Task ▸
Go through the entries below and tally each line holding the string "concat". Return the number only.

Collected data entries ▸
* * *

Definition live (ns : NameStore) (id : N) : Prop := exists rc, refcount_of id ns = Some rc /\ 0 < rc.

#[export] Instance live_dec ns id : Decision (live ns id).
Proof.
  destruct (refcount_of id ns) as [rc|] eqn:E.
  - destruct (decide (0 < rc)); [left; exists rc; auto|right; intros (? & ? & ?); simplify_eq; lia].
  - right. intros (? & ? & ?). simplify_eq.
Defined.

Section invariant.
Context {U : Unicode} {H : Hasher}.

Record repr (ns : NameStore) (gs : list Slot) : Prop := {
  r_folded : folded ns = concat (map fseg gs);
  r_raw : raw ns = concat (map rseg gs);
  r_pairs : pairs ns = imap (fun i g => pair_of gs (N.of_nat i) g) gs;
  r_refcount : len (refcount ns) = len gs;
  r_head : len (head ns) = len gs;
  r_rank : len (rank_of ns) = len gs;
  r_small : Forall (fun g => len (sfold g) <= u16_max /\ len (raw_of g) <= u16_max) gs;
  r_dead i g : getN i gs = Some g -> ~ live ns i -> zeros (sfold g) /\ zeros (raw_of g);
  r_live i g : getN i gs = Some g -> live ns i -> sfold g = fold (raw_of g);
  r_unique i j g g' : getN i gs = Some g -> getN j gs = Some g' -> live ns i -> live ns j ->
    raw_of g = raw_of g' -> i = j;
  r_table_nodup : NoDup (by_bytes ns);
  r_table h id : (h, id) ∈ by_bytes ns <->
    exists g, getN id gs = Some g /\ live ns id /\ h = hash_bytes (raw_of g);
  r_bounds : len (folded ns) <= 2 ^ 31 /\ len (raw ns) <= 2 ^ 31 /\ len gs <= NIL
}.

Definition ns_ok (ns : NameStore) : Prop := exists gs, repr ns gs.
End invariant.

(** *** Offsets with and without the selector bit *)

Lemma land_selector o : o < 2 ^ 31 -> N.land o RAW_IN_FOLDED = 0.
Proof.
  intros Ho. rewrite <- (N.mod_small o (2 ^ 31)), <- N.land_ones by done.
  by rewrite <- N.land_assoc, N.land_0_r.
Qed.

Lemma land_offset o : o < 2 ^ 31 -> N.land o (N.lxor u32_max RAW_IN_FOLDED) = o.
Proof.
  intros Ho. change (N.lxor u32_max RAW_IN_FOLDED) with (N.ones 31).
  rewrite N.land_ones. by apply N.mod_small.
Qed.

Lemma selector_set o : o < 2 ^ 31 -> N.land (N.lor o RAW_IN_FOLDED) RAW_IN_FOLDED = RAW_IN_FOLDED.
Proof. intros Ho. by rewrite N.land_lor_distr_l, land_selector. Qed.

Lemma selector_offset o :
  o < 2 ^ 31 -> N.land (N.lor o RAW_IN_FOLDED) (N.lxor u32_max RAW_IN_FOLDED) = o.
Proof. intros Ho. rewrite N.land_lor_distr_l, land_offset, N.lor_0_r; done. Qed.

Section store_lemmas.
Context {U : Unicode} {H : Hasher}.
Implicit Types (ns : NameStore) (gs : list Slot).

Lemma getN_map {A B} (f : A -> B) i l : getN i (map f l) = f <$> getN i l.
Proof. unfold getN. apply list_lookup_fmap. Qed.

Lemma getN_pairs ns gs i : repr ns gs -> getN i (pairs ns) = pair_of gs i <$> getN i gs.
Proof.
  intros R. rewrite (r_pairs _ _ R). unfold getN. rewrite list_lookup_imap, N2Nat.id. done.
Qed.

Lemma len_pairs ns gs : repr ns gs -> len (pairs ns) = len gs.
Proof. intros R. rewrite (r_pairs _ _ R). unfold len. by rewrite length_imap. Qed.

(** Segment bounds of a slot. *)
Lemma fold_bound ns gs i g :
  repr ns gs -> getN i gs = Some g ->
  seg_off (map fseg gs) i + len (sfold g) < len (folded ns) /\ seg_off (map fseg gs) i < 2 ^ 31.
Proof.
  intros R Hi. assert (Hs : getN i (map fseg gs) = Some (fseg g)) by (by rewrite getN_map, Hi).
  apply seg_off_bound in Hs. rewrite <- (r_folded _ _ R) in Hs. unfold fseg at 2 in Hs.
  pose proof (r_bounds _ _ R) as (? & ? & ?). len_solve.
Qed.

Lemma raw_bound ns gs i g b :
  repr ns gs -> getN i gs = Some g -> sraw g = Some b ->
  seg_off (map rseg gs) i + len b < len (raw ns) /\ seg_off (map rseg gs) i < 2 ^ 31.
Proof.
  intros R Hi Hb. assert (Hs : getN i (map rseg gs) = Some (b ++ [0])).
  { rewrite getN_map, Hi. simpl. unfold rseg. by rewrite Hb. }
  apply seg_off_bound in Hs. rewrite <- (r_raw _ _ R) in Hs.
  pose proof (r_bounds _ _ R) as (? & ? & ?). len_solve.
Qed.

Lemma arena_slice_seg segs i s n :
  getN i segs = Some s -> n <= len s ->
  arena_slice (seg_off segs i) n (concat segs) = Some (take (N.to_nat n) s).
Proof.
  intros Hi Hn. unfold arena_slice. pose proof (seg_off_bound _ _ _ Hi).
  rewrite (proj2 (N.leb_le _ _)) by lia. by rewrite (slice_seg _ _ s).
Qed.

Lemma take_len_app {A} (l k : list A) : take (N.to_nat (len l)) (l ++ k) = l.
Proof. unfold len. rewrite Nat2N.id. by rewrite take_app_length. Qed.

Lemma folded_bytes_slot ns gs i g :
  repr ns gs -> getN i gs = Some g -> folded_bytes_of ns i = Some (sfold g).
Proof.
  intros R Hi. unfold folded_bytes_of. rewrite (getN_pairs _ gs), Hi by done. simpl.
  rewrite (r_folded _ _ R), (arena_slice_seg _ _ (fseg g)); [|by rewrite getN_map, Hi|unfold fseg; len_solve].
  unfold fseg. by rewrite take_len_app.
Qed.

Lemma in_folded_pair ns gs i g :
  repr ns gs -> getN i gs = Some g ->
  in_folded (raw_ref (pair_of gs i g)) = match sraw g with Some _ => false | None => true end.
Proof.
  intros R Hi. destruct (fold_bound _ _ _ _ R Hi). unfold in_folded, pair_of. simpl.
  destruct (sraw g) as [b|] eqn:Hb; simpl.
  - destruct (raw_bound _ _ _ _ _ R Hi Hb). by rewrite land_selector.
  - by rewrite selector_set.
Qed.

Lemma raw_bytes_pair ns gs i g :
  repr ns gs -> getN i gs = Some g -> raw_bytes_of ns (pair_of gs i g) = Some (raw_of g).
Proof.
  intros R Hi. unfold raw_bytes_of. rewrite (in_folded_pair _ _ _ _ R Hi).
  destruct (fold_bound _ _ _ _ R Hi). unfold pair_of, raw_of. simpl.
  destruct (sraw g) as [b|] eqn:Hb; simpl.
  - destruct (raw_bound _ _ _ _ _ R Hi Hb). rewrite land_offset, (r_raw _ _ R) by done.
    rewrite (arena_slice_seg _ _ (rseg g)); [|by rewrite getN_map, Hi|unfold rseg; rewrite Hb; len_solve].
    unfold rseg. rewrite Hb. by rewrite take_len_app.
  - rewrite selector_offset, (r_folded _ _ R) by done.
    rewrite (arena_slice_seg _ _ (fseg g)); [|by rewrite getN_map, Hi|unfold fseg; len_solve].
    unfold fseg. by rewrite take_len_app.
Qed.

Lemma raw_bytes_slot ns gs i g :
  repr ns gs -> getN i gs = Some g -> raw_bytes ns i = Some (raw_of g).
Proof.
  intros R Hi. unfold raw_bytes. rewrite (getN_pairs _ gs), Hi by done. simpl.
  by apply raw_bytes_pair.
Qed.

Lemma live_slot ns gs i : repr ns gs -> live ns i -> exists g, getN i gs = Some g.
Proof.
  intros R (rc & Hrc & _). apply getN_lt in Hrc. rewrite (r_refcount _ _ R) in Hrc.
  destruct (getN_is_Some i gs Hrc); eauto.
Qed.

Lemma raw_bytes_None ns gs i : repr ns gs -> getN i gs = None -> raw_bytes ns i = None.
Proof. intros R Hi. unfold raw_bytes. by rewrite (getN_pairs _ gs), Hi. Qed.

Lemma repr_empty : repr empty_store [].
Proof.
  split; try done; [constructor|]. intros h id.
  split; intros Hin; [by apply not_elem_of_nil in Hin|]. by destruct Hin as (? & [=] & _).
Qed.
End store_lemmas.

(** ** Interning and releasing *)

(** Everything the rest of the index can see of an id. *)
Record NameView := { v_raw : list N; v_folded : list N; v_refcount : N; v_head : N }.

Definition view (ns : NameStore) (id : N) : option NameView :=
  r ← raw_bytes ns id; f ← folded_bytes_of ns id; rc ← refcount_of id ns; h ← chain_head id ns;
  Some {| v_raw := r; v_folded := f; v_refcount := rc; v_head := h |}.
(* ===== verification/NameOrder.v ===== *)
(** The name order and compaction of the name store: [build_order],
    [merge_unranked], [rerank], [rank_key], [insertion_point], [plan_compact]
    and [install_compacted] of [crates/goz-core/src/index/store.rs].

    The parallel sort of the source is a sort of distinct ids by a total order
    on (folded bytes, id), whose result is unique; it is stdpp's [merge_sort]
    here.  A loop over positions takes its bound as fuel. *)

From stdpp Require Import gmap.
From stdpp Require Import base option list sorting.
From Stdlib Require Import NArith Lia.
From S2P Require Import Prelude Types Wtf8 Fold NameStore.

(** ** Lexicographic order on byte strings: [Ord] for [&[u8]] *)

Fixpoint bytes_cmp (a b : list N) : comparison :=
  match a, b with
  | [], [] => Eq
  | [], _ :: _ => Lt
  | _ :: _, [] => Gt
  | x :: a', y :: b' =>
      match N.compare x y with Eq => bytes_cmp a' b' | c => c end
  end.

(** [(folded_in(id), id)] as the source's closures compare it. *)
Definition key_cmp (a b : list N * N) : comparison :=
  match bytes_cmp a.1 b.1 with Eq => N.compare a.2 b.2 | c => c end.

Definition key_le (a b : list N * N) : Prop := key_cmp a b <> Gt.
#[export] Instance key_le_dec : RelDecision key_le.
Proof. intros a b. unfold key_le. destruct (key_cmp a b); [left|left|right]; congruence. Defined.

Definition with_order (ord rk un : list N) (dead : N) (ns : NameStore) : NameStore :=
  {| raw := raw ns; folded := folded ns; pairs := pairs ns; refcount := refcount ns; head := head ns;
     by_bytes := by_bytes ns; garbage := garbage ns; order := ord; rank_of := rk; unranked := un;
     dead_ranked := dead; settled := settled ns |}.

(** Every id of a list with its folded bytes; panics on an id out of range. *)
Definition keyed (ns : NameStore) (l : list N) : option (list (list N * N)) :=
  mapM (fun id => f ← folded_bytes_of ns id; Some (f, id)) l.

(** The ids of a list whose [refcount[id] > 0]. *)
Fixpoint live_only (ns : NameStore) (l : list N) : option (list N) :=
  match l with
  | [] => Some []
  | id :: l' =>
      rc ← getN id (refcount ns); rest ← live_only ns l';
      Some (if 0 <? rc then id :: rest else rest)
  end.
Definition all_ids (ns : NameStore) : list N := N.of_nat <$> seq 0 (length (pairs ns)).

(** ** Ranking *)

Fixpoint rerank_loop (ns : NameStore) (pos : N) (ord : list N) (group_start : N) (prev_live : option (list N))
    (rk : list N) : option (list N) :=
  match ord with
  | [] => Some rk
  | id :: ord' =>
      rc ← getN id (refcount ns);
      if rc =? 0 then rerank_loop ns (pos + 1) ord' group_start prev_live rk
      else
        f ← folded_bytes_of ns id;
        let same := bool_decide (prev_live = Some f) in
        let group_start := if same then group_start else pos in
        rk ← setN id (as_u32 group_start) rk;
        rerank_loop ns (pos + 1) ord' group_start (Some f) rk
  end.

Definition rerank : ST NameStore unit := fun ns =>
  rk ← rerank_loop ns 0 (order ns) 0 None ((fun _ => UNRANKED) <$> rank_of ns);
  Some (tt, with_order (order ns) rk (unranked ns) (dead_ranked ns) ns).

Definition build_order : ST NameStore unit := fun ns =>
  live ← live_only ns (all_ids ns);
  ks ← keyed ns live;
  rerank (with_order ((merge_sort key_le ks).*2) (rank_of ns) [] 0 ns).

Definition wants_merge (ns : NameStore) : bool :=
  let limit := N.max 1024 (len (order ns) / 1000) in
  (limit <? len (unranked ns)) || (limit <? dead_ranked ns).

Definition merge_unranked : ST NameStore unit := fun ns =>
  match order ns with
  | [] => build_order ns
  | _ =>
      new_live ← live_only ns (unranked ns);
      news ← keyed ns new_live;
      old_live ← live_only ns (order ns);
      old ← keyed ns old_live;
      let merged := list_merge key_le old (merge_sort key_le news) in
      rerank (with_order (merged.*2) (rank_of ns) [] 0 ns)
  end.

(** ** Positions of names outside the order *)

(** First position at or after [from] holding a live id. *)
Fixpoint first_live_from (ns : NameStore) (pos : N) (ord : list N) : option (option N) :=
  match ord with
  | [] => Some None
  | id :: ord' =>
      rc ← getN id (refcount ns);
      if 0 <? rc then Some (Some pos) else first_live_from ns (pos + 1) ord'
  end.
Definition first_live_at (ns : NameStore) (from : N) : option (option N) :=
  first_live_from ns from (drop (N.to_nat from) (order ns)).

Definition bytes_ltb (a b : list N) : bool := match bytes_cmp a b with Lt => true | _ => false end.

(** Folded bytes of the id at a position of the order. *)
Definition folded_at (ns : NameStore) (p : N) : option (list N) := id ← getN p (order ns); folded_bytes_of ns id.

Fixpoint insertion_loop (fuel : nat) (ns : NameStore) (x : list N) (lo hi : N) : option N :=
  if hi <=? lo then Some lo
  else match fuel with
  | O => None
  | S fuel =>
      let mid := lo + (hi - lo) / 2 in
      found ← first_live_at ns mid;
      match found with
      | Some p =>
          if p <? hi then
            f ← folded_at ns p;
            if bytes_ltb f x then insertion_loop fuel ns x (p + 1) hi else insertion_loop fuel ns x lo mid
          else insertion_loop fuel ns x lo mid
      | None => insertion_loop fuel ns x lo mid
      end
  end.
Definition insertion_point (ns : NameStore) (x : list N) : option N :=
  insertion_loop (length (order ns)) ns x 0 (len (order ns)).

Definition rank_key (ns : NameStore) (id : NameId) : option N :=
  r ← getN id (rank_of ns);
  if negb (r =? UNRANKED) then Some (2 * r + 1)
  else
    x ← folded_bytes_of ns id;
    p ← insertion_point ns x;
    found ← first_live_at ns p;
    match found with
    | Some pos =>
        f ← folded_at ns pos;
        if bool_decide (f = x) then
          oid ← getN pos (order ns); rk ← getN oid (rank_of ns); Some (2 * rk + 1)
        else Some (2 * p)
    | None => Some (2 * p)
    end.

* * *

Task result ▸
3